Lemma calmly_jwks_key config token alg kid url F :
  decode_header token = Some (alg, kid) ->
  (exists url, validation_source config = JwksUrl url) \/ validation_source config = OidcDiscovery ->
  calmly P calm (jwks_decoding_key config token alg url)
    (fun key => forall k, key = Some k -> key_of config alg kid k) F.
Proof.
  intros Hh Hsrc. unfold jwks_decoding_key. rewrite Hh. cbn.
  destruct kid as [kid|]; [| by apply calmly_ret].
  eapply calmly_bind; [apply calmly_fetch_jwks | intros jwks _]. apply calmly_ret. intros key Hk.
  destruct jwks as [set|]; [cbn in Hk | done]. destruct (jwk_find set kid) as [jwk|] eqn:Hf; [cbn in Hk | done].
  unfold jwk_for in Hk. eapply key_of_set; try done.
  - destruct (jwk_key_algorithm jwk) as [name|]; [| by destruct (algorithm config)].
    destruct (jwt_algorithm name) as [a|]; cbn in Hk; [| done]. case_bool_decide; [by subst | done].
  - destruct (match jwk_key_algorithm jwk with Some _ => _ | None => _ end) as [[]|]; done.
Qed.

Lemma calmly_decoding_key config token alg kid F :
  decode_header token = Some (alg, kid) ->
  calmly P calm (decoding_key config token alg)
    (fun key => forall k, key = Some k -> key_of config alg kid k) F.
Proof.
  intros Hh. unfold decoding_key. destruct (validation_source config) as [|url|pem|secret] eqn:Hs.
  - eapply calmly_bind with (Q := fun _ => True).
    + unfold discover_jwks_url. apply calmly_server_bind; [done |].
      intros body. by apply calmly_ret.
    + intros [url|] _; [| by apply calmly_ret]. apply calmly_jwks_key; auto.
  - apply calmly_jwks_key; eauto.
  - apply calmly_ret. intros k Hk. unfold fixed_public_key in Hk.
    destruct alg; try discriminate Hk; by (eapply key_rsa + eapply key_ec; [done | set_solver | done]).
  - apply calmly_ret. intros k [= <-]. by apply key_secret.
Qed.

Lemma calmly_authenticate_jwt config headers :
  calmly P calm (authenticate_jwt config headers) (token_verified config headers)
    (fun r => r = unauthorized_response).
Proof.
  unfold authenticate_jwt.
  eapply calmly_bind; [by apply calmly_or_unauthorized with (Q := fun t => bearer_token headers = Some t) |].
  intros token Ht.
  eapply calmly_bind; [by apply calmly_or_unauthorized with (Q := fun h => decode_header token = Some h) |].
  intros [alg kid] Hh.
  eapply calmly_bind; [by apply calmly_or_unauthorized with
    (Q := fun a => jwt_header_algorithm config alg = Some a) |].
  intros alg' [-> Ha]%jwt_header_algorithm_accepted.
  eapply calmly_bind; [by apply calmly_decoding_key |]. intros key Hkey.
  eapply calmly_bind; [by apply calmly_or_unauthorized with (Q := key_of config alg kid); [| exact Hkey] |].
  intros k Hk. unfold decode_jwt_claims.
  apply (calmly_ask_bind _ _ RNow); [done |]. intros now.
  eapply calmly_bind; [by apply calmly_or_unauthorized with
    (Q := fun c => jwt_decode now token k (jwt_validation config alg) = Some c) |].
  intros claims Hc. apply calmly_or_unauthorized; [done |]. intros auth Hauth.
  by exists token, alg, kid, k, now, claims.
Qed.
(** * UnifiMessenger: the message bus and the adapter base class

    A shallow embedding of [src/core/MessageManager.js] (class
    [MessageManager]), of [src/core/BaseIntegration.js] (class
    [BaseIntegration]) and of the inbound handlers of the Slack and
    Telegram adapters ([handleMessage]), with the properties of the bus
    stated and proved over it.

    Conventions of the embedding.
    - JavaScript values are the inductive [Js.Value]; numbers are the
      integers the payloads carry ([Z]); objects are association lists of
      their own properties.
    - A JavaScript [Map] is an insertion-ordered association list
      ([Js.map_get], [Js.map_set], ...): [set] on a key that is present
      replaces the value in place, [set] on a new key appends.
    - Methods that touch [this] are computations of the monad [Js.M]: they
      take the state of the object and return a completion (a returned
      value or a thrown [Js.Error]) and the new state.  State written
      before a throw stays written, as in JavaScript.
    - [async] methods run to completion: the bus reads and writes its maps
      only in the segments between two [await]s, and an adapter's
      [sendMessage] and an agent's [processMessage] are oracles of the
      model, so an [await] is the point where the oracle is asked.
    - [uuidv4()] and [moment()] are oracles too: the bus state counts the
      calls made so far and the [n]-th call returns [uuidv4 n], [clock n].
    - [logger] calls have no effect on the bus and are left out. *)

From Stdlib Require Import List String Ascii ZArith Bool Arith Lia.
From Stdlib Require Import Permutation Sorted.
From Stdlib Require DecimalString.
From Equations Require Import Equations.
Import ListNotations.
(** * Multimodal taxi/traffic data analysis: the daily-aggregation pipeline

    A shallow embedding of the archive scripts
    ([utils.py], [audio_quality_daily.py], [image_quality_daily.py],
    [audio_quality.py], [audio_amplitude_scan_sampled.py],
    [parse_logs_to_csv.py], [daily_join.py],
    [join_audio_quality_and_sensor_daily.py]) and the properties the
    specification states about them.

    Conventions.
    - A Python [str] is a Rocq [string]; its characters are the code points
      below 256, on which [\d] is [0-9] and [str.isspace] is the set listed
      in [is_space].
    - A Python exception is a constructor of [exn]; a function that can
      raise returns a [result].
    - The file system is a tree of [node]s; a path that does not exist is
      [None]. *)

From Stdlib Require Import String Ascii List ZArith QArith Qround Bool Lia.
From Stdlib Require Import Permutation Sorted.
From Stdlib Require Import Floats.SpecFloat PrimFloat.
Import ListNotations.

Local Open Scope string_scope.
Local Open Scope list_scope.
Local Open Scope Z_scope.

Set Implicit Arguments.
Set Warnings "-register-all,-inexact-float".
Lemma keeps_BroadcastToRoom s0 s r msg :
  keeps s0 s -> keeps s0 (BroadcastToRoom r msg s).
Proof.
  intros Hk. unfold BroadcastToRoom. destruct (GetRoom s r); [|done].
  apply keeps_foldl; [|done]. intros s1 x. unfold roomOne.
  repeat case_match; auto using keeps_refl, keeps_sendTo.
Qed.

Lemma keeps_deleteOne room r s x : keeps s (deleteOne room r s x).
Proof.
  unfold deleteOne. destruct (GetClient s x); [|apply keeps_refl].
  apply keeps_sendTo, keeps_update; [done|apply keeps_refl].
Qed.

Lemma keeps_unregisterRoom n now s room : keeps s (unregisterRoom n now s room).
Proof.
  unfold unregisterRoom. apply keeps_BroadcastToRoom, keeps_updateRoom, keeps_refl.
Qed.

Lemma keeps_cleanupOne now acc e : keeps acc.1 (cleanupOne now acc e).1.
Proof.
  destruct acc as [s l]. unfold cleanupOne. simpl.
  case_match; simpl; [|apply keeps_refl].
  apply keeps_setRateLimiter.
  repeat case_match; repeat first [apply keeps_sendError | apply keeps_refl].
Qed.

Create HintDb keeps.

#[local] Hint Resolve keeps_refl keeps_sendTo keeps_sendError keeps_setRooms
  keeps_updateRoom keeps_setFileTransfers keeps_setRateLimiter
  keeps_BroadcastMessage keeps_BroadcastUserList keeps_BroadcastToRoom : keeps.

#[local] Hint Extern 1 (keeps _ (update _ _ _)) =>
  (apply keeps_update; [intros []; reflexivity|]) : keeps.

#[local] Hint Extern 1 (keeps _ (foldl (deleteOne _ _) _ _)) =>
  (apply keeps_foldl; [intros; apply keeps_deleteOne|]) : keeps.

Ltac keeps_cases := cbv zeta; repeat case_match; eauto 12 with keeps.

Lemma keeps_handleText h msg now s : keeps s (handleText h msg now s).
Proof. unfold handleText. keeps_cases. Qed.

Lemma keeps_handleStatus h msg now s : keeps s (handleStatus h msg now s).
Proof. unfold handleStatus. keeps_cases. Qed.

Lemma keeps_handleRoomMessage h msg now rnd s :
  keeps s (handleRoomMessage h msg now rnd s).
Proof. unfold handleRoomMessage. keeps_cases. Qed.

Lemma keeps_handleInviteMessage h msg now s : keeps s (handleInviteMessage h msg now s).
Proof. unfold handleInviteMessage. keeps_cases. Qed.

Lemma keeps_handleInviteResponse h msg now s : keeps s (handleInviteResponse h msg now s).
Proof. unfold handleInviteResponse. keeps_cases. Qed.

Lemma keeps_handleFileTransferInit h msg now s :
  keeps s (handleFileTransferInit h msg now s).
Proof. unfold handleFileTransferInit. keeps_cases. Qed.

Lemma keeps_handleFileChunk h msg s : keeps s (handleFileChunk h msg s).
Proof. unfold handleFileChunk. keeps_cases. Qed.
(** C5 fails as stated: the periodic pencil [1; 2; 3; 4; 5; 6] moved by
    exactly one cell, a displacement below half its length, becomes
    [6; 1; 2; 3; 4; 5].  The last cell wraps to the first, and the output is
    monotone in neither direction.  No reconstruction is involved: the
    displacement is a whole number of cells. *)
Lemma remap_not_monotone_across_the_wrap :
  increasing [1; 2; 3; 4; 5; 6] /\
  Qabs (displacement 1 1 1) < halfLength (length [1; 2; 3; 4; 5; 6]) /\
  exists r,
    propagatePencil minmod true None None [1; 2; 3; 4; 5; 6] 1 1 1 = Done r /\
    Qred <$> inside r = [6; 1; 2; 3; 4; 5] /\
    ~ nondecreasing (inside r) /\ ~ nonincreasing (inside r).
Proof.
  split; [exact increasing_1_to_6|]. split; [reflexivity|].
  eexists. split; [vm_compute; reflexivity|].
  split; [vm_compute; reflexivity|].
  split; intros Hmono.
  - specialize (Hmono 0%nat _ _ eq_refl eq_refl).
    vm_compute in Hmono. apply Hmono. reflexivity.
  - specialize (Hmono 1%nat _ _ eq_refl eq_refl).
    vm_compute in Hmono. apply Hmono. reflexivity.
Qed.

(** The same for half a cell: the first cell of the periodic pencil
    [1; 2; 3] receives from the last. *)
Example remap_rises_at_the_wrap :
  exists r,
    propagatePencil minmod true None None [1; 2; 3] (1 # 2) 1 1 = Done r /\
    Qred <$> inside r = [2; 11 # 8; 21 # 8] /\
    ~ nondecreasing (inside r).
Proof.
  eexists. split; [vm_compute; reflexivity|].
  split; [vm_compute; reflexivity|].
  intros Hmono.
  specialize (Hmono 0%nat _ _ eq_refl eq_refl).
  vm_compute in Hmono. apply Hmono. reflexivity.
Qed.

Definition record1 : @RemoteContribution Q :=
  {| rcTarget := 8%Z; rcOwner := 1; rcPopulation := 0; rcIncrements := [1 # 2; 3] |}.
Definition record2 : @RemoteContribution Q :=
  {| rcTarget := 8%Z; rcOwner := 1; rcPopulation := 0; rcIncrements := [1 # 3; 5] |}.
Definition record3 : @RemoteContribution Q :=
  {| rcTarget := 9%Z; rcOwner := 1; rcPopulation := 0; rcIncrements := [7; 1 # 7] |}.


(** The densities the example leaves in the cells 8 and 9. *)
Example accumulation_run :
  match update_remote_mapping_contribution 1 3
          [[record1]; [record2; record3]] (fun _ _ _ => 0) with
  | Done a =>
      Qred (a 0%nat 8%Z 0%nat) = 5 # 6 /\ Qred (a 0%nat 8%Z 1%nat) = 8 /\
      Qred (a 0%nat 9%Z 0%nat) = 7 /\ Qred (a 0%nat 7%Z 0%nat) = 0
  | Fatal _ => False
  end.
Proof. vm_compute. auto. Qed.

(** C7 fails as stated for the densities the program stores: three records
    for one cell carry [2 ^ 53], 1 and 1.  Added in this order to a cell
    holding 0 in binary64 they leave [2 ^ 53], since [2 ^ 53 + 1] rounds back
    to [2 ^ 53]; added with the two small increments first they leave
    [2 ^ 53 + 2]. *)
Definition bigRecord : @RemoteContribution float :=
  {| rcTarget := 8%Z; rcOwner := 1; rcPopulation := 0;
     rcIncrements := [9007199254740992%float] |}.
Definition smallRecord : @RemoteContribution float :=
  {| rcTarget := 8%Z; rcOwner := 1; rcPopulation := 0;
     rcIncrements := [1%float] |}.


End RemapExamples.

Module RemapScenarios.
Import Remap.
Local Open Scope Q_scope.

Definition insideOf (r : result (remapped Q)) : list Q :=
  match r with Done x => map Qred (inside x) | Fatal _ => [] end.

(** Scenario A of the design: seven cells, a displacement of one cell. *)
Example scenario_A :
  insideOf (propagatePencil minmod false None None [0; 0; 0; 10; 0; 0; 0] 1 1 1)
  = [0; 0; 0; 0; 10; 0; 0].
Proof. vm_compute. reflexivity. Qed.

(** Scenario B: a displacement of half a cell. *)
Example scenario_B :
  insideOf (propagatePencil minmod false None None [0; 0; 0; 10; 0; 0; 0]
              (1 # 2) 1 1)
  = [0; 0; 0; 5; 5; 0; 0].
Proof. vm_compute. reflexivity. Qed.

(** A displacement against the axis. *)
Example scenario_backward :
  insideOf (propagatePencil minmod false None None [0; 0; 0; 10; 0; 0; 0]
              (-(1 # 4)) 1 1)
  = [0; 0; (5 # 2); (15 # 2); 0; 0; 0].
Proof. vm_compute. reflexivity. Qed.

(** A periodic pencil: the last cell feeds the first. *)
Example scenario_periodic :
  insideOf (propagatePencil minmod true None None [1; 2; 3] (1 # 2) 1 1)
  = [2; (11 # 8); (21 # 8)].
Proof. vm_compute. reflexivity. Qed.

(** An open pencil with the source cells next to its ends, holding 4 and 0.
    The remap of the pencil moves the content of its own cells: what enters
    its first cell from the cell holding 4 is written by the pass when that
    cell's pencil is remapped, as an increment. *)
Example scenario_open_decreasing :
  insideOf (propagatePencil minmod false (Some 4) (Some 0) [3; 2; 1] (1 # 2) 1 1)
  = [(13 # 8); (5 # 2); (3 # 2)].
Proof. vm_compute. reflexivity. Qed.

(** A reconstruction that overshoots: with a slope of 100 in the middle
    cell more would cross than the cell holds; nothing is left behind, and
    the recovery is counted. *)
Example scenario_overshoot :
  match propagatePencil (fun _ _ => 100) false None None [1; 1; 1] (1 # 2) 1 1 with
  | Done r =>
      Qred <$> inside r = [1 # 2; 1 # 2; 27 # 2] /\ negativeCount r = 1%nat
  | Fatal _ => False
  end.
Proof. vm_compute. auto. Qed.
(** * motec-reader: a shallow embedding of the MoTeC .ld decoder

    The development follows the TypeScript sources
    [src/utils.ts] (decodeString, BinaryReader), [src/ldChan.ts] (LdChan,
    readChannels), [src/ldHead.ts] (LdVehicle, LdVenue, LdEvent, LdHead) and
    [src/ldData.ts] (LdData).

    Conventions.
    - A Node [Buffer] is a [list byte]; offsets and lengths are [Z], as the
      code computes them with JS numbers that hold integers.
    - A JS number that holds a sample value, or that a caller passes as
      an index, is a binary64 [float]
      (Rocq's primitive floats are IEEE-754 binary64 with round-to-nearest-even,
      the arithmetic of JS [+], [*], [/] and unary [-]).
    - A thrown exception is the [Throw] branch of [Result]; the mutable
      cursor of the shared [BinaryReader] is threaded explicitly, and it keeps
      the value it had when an exception was thrown.
    - [Math.pow] is not defined by the sources (and ECMAScript leaves its
      precision to the implementation), so it is a parameter of the sections
      that use it.
    - Node's [Buffer] methods ([readUInt16LE] and the like, [slice],
      [indexOf], [toString('ascii')]) and the JS built-ins the code calls
      ([String.prototype.trim], the two regular expressions, property
      assignment on an object literal) are modelled after their
      documented behaviour, next to the code that calls them.
    - Reading the file from disk, [toObject] and the [toString] methods
      are outside the development. *)

From Stdlib Require Import ZArith Floats Uint63 Ascii String List Lia.
From Stdlib Require Import Init.Byte.
From stdpp Require Import gmap strings list.

Local Open Scope Z_scope.

(** ** Results and errors *)

(** The exceptions the code can raise.  The three [LdData.getChannel]
    errors and the [LdChan.data] error are [new Error(message)] with the
    message templates quoted below; [RangeError] is Node's
    [ERR_OUT_OF_RANGE], thrown by the [Buffer.read*] accessors. *)
Inductive Error : Type :=
| RangeError (offset : Z)
    (* Buffer.readUInt16LE & co. at an offset outside the buffer *)
| UnknownDataType (name : string)
    (* `Channel ${name} has unknown data type` *)
| IndexOutOfRange (index : float)
    (* `Channel index ${index} out of range`, for a number [index] *)
| ChannelNotFound (name : string)
    (* `Channel '${name}' not found` *)
| AmbiguousChannelName (name : string).
    (* `Multiple channels with name '${name}' found` *)

Inductive Result (A : Type) : Type :=
| Ok (a : A)
| Throw (e : Error).
Arguments Ok {A} a.
Arguments Throw {A} e.

Definition is_Ok {A} (r : Result A) : bool :=
  match r with Ok _ => true | Throw _ => false end.

(** ** Node's Buffer, as far as the code uses it *)

Definition Buffer : Type := list byte.

Definition Buffer_length (b : Buffer) : Z := Z.of_nat (length b).

Definition byte_val (b : byte) : Z := Z.of_N (Byte.to_N b).

(** Little-endian value of a run of bytes. *)
Fixpoint le_value (bs : list byte) : Z :=
  match bs with
  | [] => 0
  | b :: bs' => byte_val b + 256 * le_value bs'
  end.

(** Two's-complement reading of an unsigned [w]-bit value. *)
Definition to_signed (w : Z) (u : Z) : Z :=
  if u <? 2 ^ (w - 1) then u else u - 2 ^ w.

(** The [n] bytes at offset [off]; only used when they are in range. *)
Definition bytes_at (b : Buffer) (off n : Z) : list byte :=
  firstn (Z.to_nat n) (skipn (Z.to_nat off) b).

(** [buf.readUIntLE]-style accessors: Node throws ERR_OUT_OF_RANGE unless
    [0 <= offset <= buf.length - width]. *)
Definition in_bounds (b : Buffer) (offset width : Z) : bool :=
  (0 <=? offset) && (offset + width <=? Buffer_length b).

Definition Buffer_readUIntLE (width : Z) (b : Buffer) (offset : Z) : Result Z :=
  if in_bounds b offset width
  then Ok (le_value (bytes_at b offset width))
  else Throw (RangeError offset).

Definition Buffer_readIntLE (width : Z) (b : Buffer) (offset : Z) : Result Z :=
  match Buffer_readUIntLE width b offset with
  | Ok u => Ok (to_signed (8 * width) u)
  | Throw e => Throw e
  end.

Definition Buffer_readUInt32LE := Buffer_readUIntLE 4.
Definition Buffer_readUInt16LE := Buffer_readUIntLE 2.
Definition Buffer_readInt16LE := Buffer_readIntLE 2.
Definition Buffer_readInt32LE := Buffer_readIntLE 4.

(** [adjustOffset] of Node's [Buffer.prototype.slice]: negative offsets
    count from the end, everything is clamped to [[0, length]]. *)
Definition adjustOffset (offset length : Z) : Z :=
  if offset =? 0 then 0
  else if offset <? 0 then
    (if 0 <? offset + length then offset + length else 0)
  else if offset <? length then offset
  else length.

(** [buf.slice(start, end)]: never throws, clamps to the buffer. *)
Definition Buffer_slice (b : Buffer) (start end_ : Z) : Buffer :=
  let len := Buffer_length b in
  let s := adjustOffset start len in
  let e := adjustOffset end_ len in
  let newLength := if s <? e then e - s else 0 in
  bytes_at b s newLength.

(** [buf.indexOf(0)]: index of the first zero byte, or -1. *)
Fixpoint Buffer_indexOf0 (b : Buffer) : Z :=
  match b with
  | [] => -1
  | x :: b' =>
      if byte_val x =? 0 then 0
      else let i := Buffer_indexOf0 b' in
           if i <? 0 then -1 else i + 1
  end.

Exercise directions: Beginning at the line above with "- [uuidv4()] and" and finishing at the line with "(** * Multimodal", return each line exactly and return nothing else.

Solution below:
    - [uuidv4()] and [moment()] are oracles too: the bus state counts the
      calls made so far and the [n]-th call returns [uuidv4 n], [clock n].
    - [logger] calls have no effect on the bus and are left out. *)

From Stdlib Require Import List String Ascii ZArith Bool Arith Lia.
From Stdlib Require Import Permutation Sorted.
From Stdlib Require DecimalString.
From Equations Require Import Equations.
Import ListNotations.
(** * Multimodal taxi/traffic data analysis: the daily-aggregation pipeline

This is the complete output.